(Supplied material begins)

(** C7 (amended).  When the height is omitted and maintain-aspect is true,
    [resize_image] resamples to the height
    int(targetWidth * (originalHeight / originalWidth)): the binary64
    product truncated toward zero, not rounded to nearest (6 for width 10
    on a 3x2 image, 0 for width 49 on a 49x1 image, 2^63 for width 2^63 on
    a 1x1 image); a width too large for a float raises.  When the height is
    omitted with maintain-aspect false, the height is the target width.
    This holds for every image of non-zero width with sizes below 2^53 and
    every positive target width. *)
Theorem resize_height_truncated
    (Image_resize : Image -> Z -> Z -> option Image)
    (image : Image) (target_width : Z) :
  (0 < im_width image)%nat ->
  Z.of_nat (im_width image) < 2 ^ 53 -> Z.of_nat (im_height image) < 2 ^ 53 ->
  0 < target_width ->
  resize_image Image_resize image target_width None true
    = (w ← F64.float_of_int target_width;
       h ← F64.trunc (w * (F64.of_int (Z.of_nat (im_height image))
                           / F64.of_int (Z.of_nat (im_width image))))%float;
       Image_resize image target_width h) /\
  resize_image Image_resize image target_width None false
    = Image_resize image target_width target_width /\
  resize_target_height photo_3x2 10 None true = Some 6 /\
  resize_target_height (solid 49 1 (0, 0, 0)) 49 None true = Some 0 /\
  resize_target_height (solid 1 1 (0, 0, 0)) (2 ^ 63) None true = Some (2 ^ 63) /\
  resize_target_height (solid 1 1 (0, 0, 0)) (10 ^ 400) None true = None.
Proof.
  intros Hpos _ _ _.
  split; [|split; [reflexivity | repeat split; vm_compute; reflexivity]].
  unfold resize_image, resize_target_height.
  rewrite option_guard_True by lia. cbn [mbind option_bind].
  destruct (F64.float_of_int target_width); reflexivity.
Qed.

Lemma resize_height_truncated_witness :
  resize_image fill_resize photo_3x2 10 None true
    = (w ← F64.float_of_int 10;
       h ← F64.trunc (w * (F64.of_int (Z.of_nat (im_height photo_3x2))
                           / F64.of_int (Z.of_nat (im_width photo_3x2))))%float;
       fill_resize photo_3x2 10 h) /\
  resize_image fill_resize photo_3x2 10 None false = fill_resize photo_3x2 10 10 /\
  resize_target_height photo_3x2 10 None true = Some 6 /\
  resize_target_height (solid 49 1 (0, 0, 0)) 49 None true = Some 0 /\
  resize_target_height (solid 1 1 (0, 0, 0)) (2 ^ 63) None true = Some (2 ^ 63) /\
  resize_target_height (solid 1 1 (0, 0, 0)) (10 ^ 400) None true = None.
Proof.
  apply (resize_height_truncated fill_resize photo_3x2 10).
  - simpl. lia.
  - reflexivity.
  - reflexivity.
  - lia.
Defined.

(** * Further properties of the code *)

(** ** The matcher at the edges *)


Lemma for_from_skip {S : Type} (body : Z -> S -> option S) n : forall i s,
  (forall j t, body j t = Some t) -> for_from i n body s = Some s.
Proof.
  induction n as [|n IH]; intros i s Hbody; simpl; [reflexivity|].
  rewrite Hbody. simpl. now apply IH.
Qed.

Lemma raster_first_fails (step : Z -> Z -> ndarray -> option ndarray) h w a :
  (0 < h)%nat -> (0 < w)%nat -> step 0 0 a = None ->
  for_range h (fun y => for_range w (fun x => step y x)) a = None.
Proof.
  intros Hh Hw Hstep. destruct h as [|h]; [lia|]. destruct w as [|w]; [lia|].
  unfold for_range. simpl. rewrite Hstep. reflexivity.
Qed.

Lemma raster_no_cells (step : Z -> Z -> ndarray -> option ndarray) h w a :
  (h * w = 0)%nat ->
  for_range h (fun y => for_range w (fun x => step y x)) a = Some a.
Proof.
  intros Hhw. unfold for_range. destruct w as [|w].
  - apply for_from_skip. reflexivity.
  - assert (h = 0)%nat as -> by lia. reflexivity.
Qed.

Lemma no_pixels_roundtrip image :
  im_pixels image = [] -> astype_uint8 (np_clip (np_array image)) = image.
Proof. destruct image as [w h ps]. simpl. intros ->. reflexivity. Qed.

(** X2.  With an empty palette both ditherers raise on every image that
    has a pixel, and return an image without pixels unchanged. *)
Theorem dither_empty_palette (image : Image) :
  wf_image image ->
  floyd_steinberg_dither image []
    = (if decide (im_pixels image = []) then Some image else None) /\
  bayer_dither image []
    = (if decide (im_pixels image = []) then Some image else None).
Proof.
  intros Hwf. unfold floyd_steinberg_dither, bayer_dither.
  destruct (decide (im_pixels image = [])) as [Hnil | Hne].
  - assert (Hhw : (im_height image * im_width image = 0)%nat).
    { unfold wf_image in Hwf. now rewrite Hnil in Hwf. }
    simpl shape_h. simpl shape_w. rewrite !raster_no_cells by exact Hhw.
    cbn [mbind option_bind]. now rewrite no_pixels_roundtrip.
  - assert (Hpos : (0 < im_height image /\ 0 < im_width image)%nat).
    { unfold wf_image in Hwf. destruct (im_pixels image); [congruence|].
      simpl in Hwf. nia. }
    destruct Hpos as [Hh Hw].
    destruct (im_pixels image) as [|p ps] eqn:Hps; [congruence|].
    simpl shape_h. simpl shape_w. split.
    + rewrite raster_first_fails; try assumption; [reflexivity|].
      unfold fs_step, subarray_view, view_load.
      rewrite offset_in by (simpl; lia). unfold np_array. rewrite Hps. reflexivity.
    + rewrite raster_first_fails; try assumption; [reflexivity|].
      unfold bayer_step, getitem.
      rewrite offset_in by (simpl; lia). unfold np_array. rewrite Hps. reflexivity.
Qed.

Lemma dither_empty_palette_witness :
  floyd_steinberg_dither gray_2x2 []
    = (if decide (im_pixels gray_2x2 = []) then Some gray_2x2 else None) /\
  bayer_dither gray_2x2 []
    = (if decide (im_pixels gray_2x2 = []) then Some gray_2x2 else None).
Proof. apply (dither_empty_palette gray_2x2). reflexivity. Defined.

(** ** Conversions *)

Lemma color_roundtrip c :
  valid_color c ->
  (let '(r, g, b) := vmap (F64.clip 0 255) (np_array_color c) in
   (F64.to_uint8 r, F64.to_uint8 g, F64.to_uint8 b)) = c.
Proof.
  destruct c as [[r g] b]. intros (Hr & Hg & Hb). simpl.
  now rewrite !uint8_roundtrip.
Qed.

(** X3.  Converting an 8-bit image to float64 and back through the clip
    and the [uint8] cast gives the image back. *)
Theorem float_roundtrip (image : Image) :
  Forall valid_color (im_pixels image) ->
  astype_uint8 (np_clip (np_array image)) = image.
Proof.
  intros Hvalid. destruct image as [w h ps]. unfold astype_uint8, np_clip, np_array.
  simpl in *. f_equal.
  induction Hvalid as [|p ps Hp _ IH]; [reflexivity|].
  rewrite !fmap_cons, IH. f_equal. now apply color_roundtrip.
Qed.

Lemma float_roundtrip_witness :
  astype_uint8 (np_clip (np_array white_4x4)) = white_4x4.
Proof. apply (float_roundtrip white_4x4). repeat constructor; simpl; lia. Defined.

(** ** Passes that replace each pixel on its own *)

Lemma mapped_setitem f ps a y x p :
  0 <= y < Z.of_nat (shape_h a) -> 0 <= x < Z.of_nat (shape_w a) ->
  mapped_inv f ps (shape_h a) (shape_w a) (cell a y x) a ->
  ps !! cell a y x = Some p ->
  exists b, setitem a y x (np_array_color (f (cell a y x) p)) = Some b /\
            mapped_inv f ps (shape_h a) (shape_w a) (cell a y x + 1) b.
Proof.
  intros Hy Hx (_ & _ & Hwf & Hlen & Hcells) Hp.
  pose proof (cell_lt a y x Hwf Hy Hx) as Hlt.
  unfold setitem. rewrite offset_in by assumption. cbn [mbind option_bind].
  rewrite (Hcells _ _ Hp). cbn [mbind option_bind].
  eexists. split; [reflexivity|]. repeat split; simpl; auto.
  - unfold wf_ndarray. simpl. now rewrite length_insert.
  - now rewrite length_insert.
  - intros o q Hq. destruct (decide (o = cell a y x)) as [-> | Hne].
    + rewrite list_lookup_insert_eq by exact Hlt.
      rewrite decide_True by lia. congruence.
    + rewrite list_lookup_insert_ne by congruence. rewrite (Hcells o q Hq).
      destruct (decide (o < cell a y x)%nat), (decide (o < cell a y x + 1)%nat);
        try reflexivity; lia.
Qed.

(Supplied material ends)

# Exercise details
Write down again, exactly as given, only the lines above that fall from the line with "unfold fs_step, subarray_view, view_load." to the line with "ps !! cell a y x = Some p ->", inclusive.

# Task solution
      unfold fs_step, subarray_view, view_load.
      rewrite offset_in by (simpl; lia). unfold np_array. rewrite Hps. reflexivity.
    + rewrite raster_first_fails; try assumption; [reflexivity|].
      unfold bayer_step, getitem.
      rewrite offset_in by (simpl; lia). unfold np_array. rewrite Hps. reflexivity.
Qed.

Lemma dither_empty_palette_witness :
  floyd_steinberg_dither gray_2x2 []
    = (if decide (im_pixels gray_2x2 = []) then Some gray_2x2 else None) /\
  bayer_dither gray_2x2 []
    = (if decide (im_pixels gray_2x2 = []) then Some gray_2x2 else None).
Proof. apply (dither_empty_palette gray_2x2). reflexivity. Defined.

(** ** Conversions *)

Lemma color_roundtrip c :
  valid_color c ->
  (let '(r, g, b) := vmap (F64.clip 0 255) (np_array_color c) in
   (F64.to_uint8 r, F64.to_uint8 g, F64.to_uint8 b)) = c.
Proof.
  destruct c as [[r g] b]. intros (Hr & Hg & Hb). simpl.
  now rewrite !uint8_roundtrip.
Qed.

(** X3.  Converting an 8-bit image to float64 and back through the clip
    and the [uint8] cast gives the image back. *)
Theorem float_roundtrip (image : Image) :
  Forall valid_color (im_pixels image) ->
  astype_uint8 (np_clip (np_array image)) = image.
Proof.
  intros Hvalid. destruct image as [w h ps]. unfold astype_uint8, np_clip, np_array.
  simpl in *. f_equal.
  induction Hvalid as [|p ps Hp _ IH]; [reflexivity|].
  rewrite !fmap_cons, IH. f_equal. now apply color_roundtrip.
Qed.

Lemma float_roundtrip_witness :
  astype_uint8 (np_clip (np_array white_4x4)) = white_4x4.
Proof. apply (float_roundtrip white_4x4). repeat constructor; simpl; lia. Defined.

(** ** Passes that replace each pixel on its own *)

Lemma mapped_setitem f ps a y x p :
  0 <= y < Z.of_nat (shape_h a) -> 0 <= x < Z.of_nat (shape_w a) ->
  mapped_inv f ps (shape_h a) (shape_w a) (cell a y x) a ->
  ps !! cell a y x = Some p ->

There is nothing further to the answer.